Let's say I have the following Excel file to be read:
What I want is a simple solution (preferrably one-line) that can read the excel so that the dates are converted to str
(or at least int
), and the blank values are to nan
or nat
or whatever can be detected by pd.isnull
.
If I use df = pd.read_excel(file_path)
, what I get is
df
Out[8]:
001002.XY 600123.AB 123456.YZ 555555.GO
ipo_date 20100203.0 20150605 NaN 20090501.0
delist_date NaN 20170801 NaN NaN
So pandas recognised blank cells as NaN
, which is fine, but the pet peeve is that all the other values are forced to float64
, even if they are intended to be just str
or int
s. (edit: it seems that if a column, e.g. the column [1]
, has no nan
s, then the other values won't be forced to float
. However, in my case most columns have delist_date
blank, since most stocks have an ipo date but are not delisted yet.)

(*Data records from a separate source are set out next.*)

(* ===== verification/Processor.v ===== *)
(** * The processor's tables: [kernel/src/gdt.rs], the IDT of
      [kernel/src/interrupts.rs] and the mapper of [kernel/src/memory.rs]

    The tables are types of the [x86_64] crate: an interface, with what its documentation
    says of them.  The processor finds a handler through the table that was loaded, and
    the stack a gate asks for through the task register. *)

From S2P Require Import Prelude Ppa Apic Device.
Local Open Scope Z_scope.

Definition DOUBLE_FAULT_IST_INDEX : Z := 0.
Definition STACK_SIZE : Z := PAGE_SIZE * 5.

(** The functions the IDT points to. *)
Inductive handler_fn :=
| breakpoint_handler | double_fault_handler | page_fault_handler | gp_fault_handler
| com1_interrupt_handler | timer_interrupt_handler | virtio_irq.

(** The entries of [InterruptDescriptorTable], by field or by index. *)
Inductive idt_entry := breakpoint | double_fault | page_fault | general_protection_fault | Index (v : Z).

(** The vector of an entry. *)
Definition vector_of (e : idt_entry) : Z :=
  match e with
  | breakpoint => 3 | double_fault => 8 | general_protection_fault => 13 | page_fault => 14
  | Index v => v
  end.

Class X86 := {
  PhysAddr_new : Z → outcome Z;
  VirtAddr_new : Z → outcome Z;
  VirtAddr_from_ptr : Z → outcome Z;
  VirtAddr_add : Z → Z → outcome Z;
  TaskStateSegment : Type;
  tss_new : TaskStateSegment;
  interrupt_stack_table : TaskStateSegment → list Z;
  set_interrupt_stack_table : list Z → TaskStateSegment → TaskStateSegment;
  Descriptor : Type;
  kernel_code_segment : Descriptor;
  tss_segment : TaskStateSegment → Descriptor;
  GlobalDescriptorTable : Type;
  SegmentSelector : Type;
  gdt_new : GlobalDescriptorTable;
  gdt_append : Descriptor → GlobalDescriptorTable → outcome (SegmentSelector * GlobalDescriptorTable);
  InterruptDescriptorTable : Type;
  idt_new : InterruptDescriptorTable;
  set_handler_fn : idt_entry → handler_fn → InterruptDescriptorTable → outcome InterruptDescriptorTable;
  set_stack_index : idt_entry → Z → InterruptDescriptorTable → InterruptDescriptorTable;
  OffsetPageTable : Type;
  OffsetPageTable_new : Z → Z → OffsetPageTable;
  translate_addr : OffsetPageTable → Z → option Z;
}.

Section Tables.
Context `{HX : X86}.

(** The registers the start-up sets or reads, and [MAPPER]. *)
Record processor := Processor {
  GDTR : option GlobalDescriptorTable;
  CS : option SegmentSelector;
  TR : option SegmentSelector;
  IDTR : option InterruptDescriptorTable;
  Cr3 : Z;
  MAPPER : option OffsetPageTable;
}.

(** [TSS], with the address of its [STACK] *)
Definition TSS (STACK : Z) : outcome TaskStateSegment :=
  let tss := tss_new in
  stack_start ← VirtAddr_from_ptr STACK;
  stack_end ← VirtAddr_add stack_start STACK_SIZE;
  l ← set_index (interrupt_stack_table tss) DOUBLE_FAULT_IST_INDEX stack_end;
  Ret (set_interrupt_stack_table l tss).

Record Selectors := { code_selector : SegmentSelector; tss_selector : SegmentSelector }.

Definition GDT (STACK : Z) : outcome (GlobalDescriptorTable * Selectors) :=
  '(code_selector, gdt) ← gdt_append kernel_code_segment gdt_new;
  tss ← TSS STACK;
  '(tss_selector, gdt) ← gdt_append (tss_segment tss) gdt;
  Ret (gdt, {| code_selector := code_selector; tss_selector := tss_selector |}).

(** [gdt::init] *)
Definition gdt_init (STACK : Z) : prog processor unit := λ p,
  '(gdt, selectors) ← GDT STACK;
  Ret (tt, Processor (Some gdt) (Some (code_selector selectors)) (Some (tss_selector selectors))
             (IDTR p) (Cr3 p) (MAPPER p)).

Definition IDT : outcome InterruptDescriptorTable :=
  let idt := idt_new in
  idt ← set_handler_fn breakpoint breakpoint_handler idt;
  idt ← set_handler_fn double_fault double_fault_handler idt;
  let idt := set_stack_index double_fault DOUBLE_FAULT_IST_INDEX idt in
  idt ← set_handler_fn page_fault page_fault_handler idt;
  idt ← set_handler_fn general_protection_fault gp_fault_handler idt;
  idt ← set_handler_fn (Index COM1_VECTOR) com1_interrupt_handler idt;
  idt ← set_handler_fn (Index TIMER_VECTOR) timer_interrupt_handler idt;
  idt ← set_handler_fn (Index VIRTIO_NET_VECTOR) virtio_irq idt;
  Ret idt.

Definition init_idt : prog processor unit := λ p,
  idt ← IDT;
  Ret (tt, Processor (GDTR p) (CS p) (TR p) (Some idt) (Cr3 p) (MAPPER p)).

(** Where the level 4 table is mapped: the offset is [boot_info.physical_memory_offset]. *)
Definition active_level_4_table (offset : Z) (p : processor) : outcome Z :=
  virt ← VirtAddr_new offset;
  VirtAddr_add virt (Cr3 p).

(** [memory::init], in [MAPPER.call_once] *)
Definition memory_init (offset : Z) (p : processor) : outcome OffsetPageTable :=
  level_4_table ← active_level_4_table offset p;
  virt ← VirtAddr_new offset;
  Ret (OffsetPageTable_new level_4_table virt).
Definition init_mapper (offset : Z) : prog processor unit := λ p,
  match MAPPER p with
  | Some _ => Ret (tt, p)
  | None =>
      mapper ← memory_init offset p;
      Ret (tt, Processor (GDTR p) (CS p) (TR p) (IDTR p) (Cr3 p) (Some mapper))
  end.
End Tables.
Arguments processor {HX}.

(** What the crate documents: physical addresses have 52 bits and virtual addresses are
    canonical; a descriptor stays where [append] put it, and the table of
    eight has seven entries after the null descriptor, of which a task state segment takes
    two and can be found again; a gate has the handler it was given and, if set, a stack; the seven stacks of the
    segment are unset; the exception fields are no indices. *)
Class X86Ok `{HX : X86} := {
  PhysAddr_new_ok : ∀ x, urange 52 x → PhysAddr_new x = Ret x;
  VirtAddr_new_ok : ∀ v, canonical v → VirtAddr_new v = Ret v;
  VirtAddr_from_ptr_ok : ∀ v, canonical v → VirtAddr_from_ptr v = Ret v;
  VirtAddr_add_ok : ∀ v x, canonical v → 0 ≤ x → canonical (v + x) → VirtAddr_add v x = Ret (v + x);
  descriptor_at : GlobalDescriptorTable → SegmentSelector → option Descriptor;
  gdt_room : GlobalDescriptorTable → Z;
  gdt_size : Descriptor → Z;
  gdt_new_ok : gdt_room gdt_new = 7 ∧ ∀ sel, descriptor_at gdt_new sel = None;
  code_size : gdt_size kernel_code_segment = 1;
  segment_of : Descriptor → option TaskStateSegment;
  segment_of_ok : ∀ t, segment_of (tss_segment t) = Some t;
  tss_size : ∀ t, gdt_size (tss_segment t) = 2;
  gdt_append_ok : ∀ d g, gdt_size d ≤ gdt_room g →
    ∃ sel g', gdt_append d g = Ret (sel, g') ∧ gdt_room g' = gdt_room g - gdt_size d ∧
      descriptor_at g sel = None ∧ descriptor_at g' sel = Some d ∧
      ∀ sel', sel' ≠ sel → descriptor_at g' sel' = descriptor_at g sel';
  tss_new_ok : len (interrupt_stack_table tss_new) = 7;
  set_ist_ok : ∀ l t, len l = 7 → interrupt_stack_table (set_interrupt_stack_table l t) = l;
  gate : InterruptDescriptorTable → Z → option (handler_fn * option Z);
  idt_new_ok : ∀ v, gate idt_new v = None;
  set_handler_fn_ok : ∀ e f i, (∀ v, e = Index v → 32 ≤ v < 256) →
    ∃ i', set_handler_fn e f i = Ret i' ∧
      ∀ v, gate i' v = if decide (v = vector_of e) then Some (f, None) else gate i v;
  set_stack_index_ok : ∀ e n i v, 0 ≤ n < 7 →
    gate (set_stack_index e n i) v =
      if decide (v = vector_of e) then (λ g, (g.1, Some n)) <$> gate i v else gate i v;
  table_at : OffsetPageTable → Z;
  mapping_offset : OffsetPageTable → Z;
  OffsetPageTable_new_ok : ∀ t o, table_at (OffsetPageTable_new t o) = t ∧
    mapping_offset (OffsetPageTable_new t o) = o;
}.

(** ** What the processor finds *)

Section Proofs.
Context `{HXok : X86Ok}.

(** The handler for a vector, through the loaded IDT. *)
Definition handler_for (p : processor) (v : Z) : option handler_fn :=
  idt ← IDTR p; fst <$> gate idt v.

(** A stack the processor switches to: its gate names an entry of the table in the
    segment the task register selects. *)
Definition stack_for (p : processor) (v : Z) (top : Z) : Prop :=
  ∃ idt f n gdt sel tss, IDTR p = Some idt ∧ gate idt v = Some (f, Some n) ∧
    GDTR p = Some gdt ∧ TR p = Some sel ∧ (descriptor_at gdt sel ≫= segment_of) = Some tss ∧
    get (interrupt_stack_table tss) n = Some top.

(** The vectors of the kernel. *)
Definition vectors : list (Z * handler_fn) :=
  [(3, breakpoint_handler); (8, double_fault_handler); (14, page_fault_handler);
   (13, gp_fault_handler); (COM1_VECTOR, com1_interrupt_handler);
   (TIMER_VECTOR, timer_interrupt_handler); (VIRTIO_NET_VECTOR, virtio_irq)].

Definition assoc (v : Z) (l : list (Z * handler_fn)) : option handler_fn :=
  head (omap (λ e, if decide (e.1 = v) then Some e.2 else None) l).

(** Only the double fault asks for a stack. *)
Definition stack_index (v : Z) : option Z := if decide (v = 8) then Some DOUBLE_FAULT_IST_INDEX else None.

Lemma IDT_eq : ∃ idt, IDT = Ret idt ∧ ∀ v, gate idt v = (λ f, (f, stack_index v)) <$> assoc v vectors.
Proof.
  unfold IDT.
  destruct (set_handler_fn_ok breakpoint breakpoint_handler idt_new) as (i1 & -> & G1); [done|].
  rewrite bind_Ret.
  destruct (set_handler_fn_ok double_fault double_fault_handler i1) as (i2 & -> & G2); [done|].
  rewrite bind_Ret. cbn zeta. set (i3 := set_stack_index double_fault DOUBLE_FAULT_IST_INDEX i2).
  pose proof (λ v, set_stack_index_ok double_fault DOUBLE_FAULT_IST_INDEX i2 v ltac:(done)) as G3. fold i3 in G3.
  destruct (set_handler_fn_ok page_fault page_fault_handler i3) as (i4 & -> & G4); [done|].
  rewrite bind_Ret.
  destruct (set_handler_fn_ok general_protection_fault gp_fault_handler i4) as (i5 & -> & G5); [done|].
  rewrite bind_Ret.
  destruct (set_handler_fn_ok (Index COM1_VECTOR) com1_interrupt_handler i5) as (i6 & -> & G6);
    [intros v [= <-]; unfold COM1_VECTOR; lia|]. rewrite bind_Ret.
  destruct (set_handler_fn_ok (Index TIMER_VECTOR) timer_interrupt_handler i6) as (i7 & -> & G7);
    [intros v [= <-]; unfold TIMER_VECTOR; lia|]. rewrite bind_Ret.
  destruct (set_handler_fn_ok (Index VIRTIO_NET_VECTOR) virtio_irq i7) as (i8 & -> & G8);
    [intros v [= <-]; unfold VIRTIO_NET_VECTOR; lia|]. rewrite bind_Ret.
  exists i8. split; [done|]. intros v.
  rewrite G8, G7, G6, G5, G4, G3, G2, G1, idt_new_ok. unfold stack_index, assoc, vectors.
  cbn [vector_of omap list_omap head fst snd].
  destruct (decide (v ∈ [3; 8; 14; 13; 36; 64; 96])) as [Hv|Hv]; rewrite !elem_of_cons, elem_of_nil in Hv.
  - by destruct Hv as [->|[->|[->|[->|[->|[->|[->|[]]]]]]]].
  - unfold COM1_VECTOR, TIMER_VECTOR, VIRTIO_NET_VECTOR. rewrite !decide_False by lia. done.
Qed.

Lemma GDT_eq STACK :
  canonical STACK → canonical (STACK + STACK_SIZE) →
  ∃ gdt selectors tss, GDT STACK = Ret (gdt, selectors) ∧
    descriptor_at gdt (code_selector selectors) = Some kernel_code_segment ∧
    descriptor_at gdt (tss_selector selectors) = Some (tss_segment tss) ∧
    get (interrupt_stack_table tss) DOUBLE_FAULT_IST_INDEX = Some (STACK + STACK_SIZE).
Proof.
  intros Hptr Hadd. unfold GDT, TSS. assert (0 ≤ STACK_SIZE) as Hsz by done. destruct gdt_new_ok as [Hroom Hnone].
  destruct (gdt_append_ok kernel_code_segment gdt_new) as (cs & g1 & -> & Hr1 & _ & Hcs & _);
    [rewrite code_size; lia|]. rewrite bind_Ret. cbn zeta.
  rewrite VirtAddr_from_ptr_ok, bind_Ret, VirtAddr_add_ok, bind_Ret by done.
  pose proof tss_new_ok as Hl. set (l := interrupt_stack_table tss_new) in *.
  rewrite set_index_ok, !bind_Ret by (rewrite Hl; done). set (l' := <[_ := _]> l).
  set (tss := set_interrupt_stack_table l' tss_new).
  destruct (gdt_append_ok (tss_segment tss) g1) as (ts & g2 & -> & _ & Hfresh & Hts & Hold);
    [rewrite tss_size, Hr1, code_size; lia|]. rewrite bind_Ret.
  eexists _, _, tss. split; [done|]. split; [|split; [done|]].
  - cbn. rewrite Hold; [done|]. intros ->. congruence.
  - unfold tss. rewrite set_ist_ok by (unfold l', len; by rewrite length_insert).
    rewrite get_lookup by done. apply list_lookup_insert_eq. change (0 < length l)%nat. unfold len in Hl. lia.
Qed.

For what I know though, I tried the dtype=str
keyword arg, and it gives me
df
Out[10]:
001002.XY 600123.AB 123456.YZ 555555.GO
ipo_date 20100203 20150605 nan 20090501
delist_date nan 20170801 nan nan
Looks good? True, the dates are now str
, but one thing ridiculous is that the nan
s now become literal strings! E.g.
df.iloc[1, 0]
Out[12]:
'nan'
which would make me have to add something weird like df.replace
later on.
I didn't try the converters
because it would require specifying datatype column by column, and the actual excel file I'm working with is a very long spreadsheet (3k columns approx). I don't want to transpose the spreadsheet in excel itself either.
Could anybody help? Thanks in advance.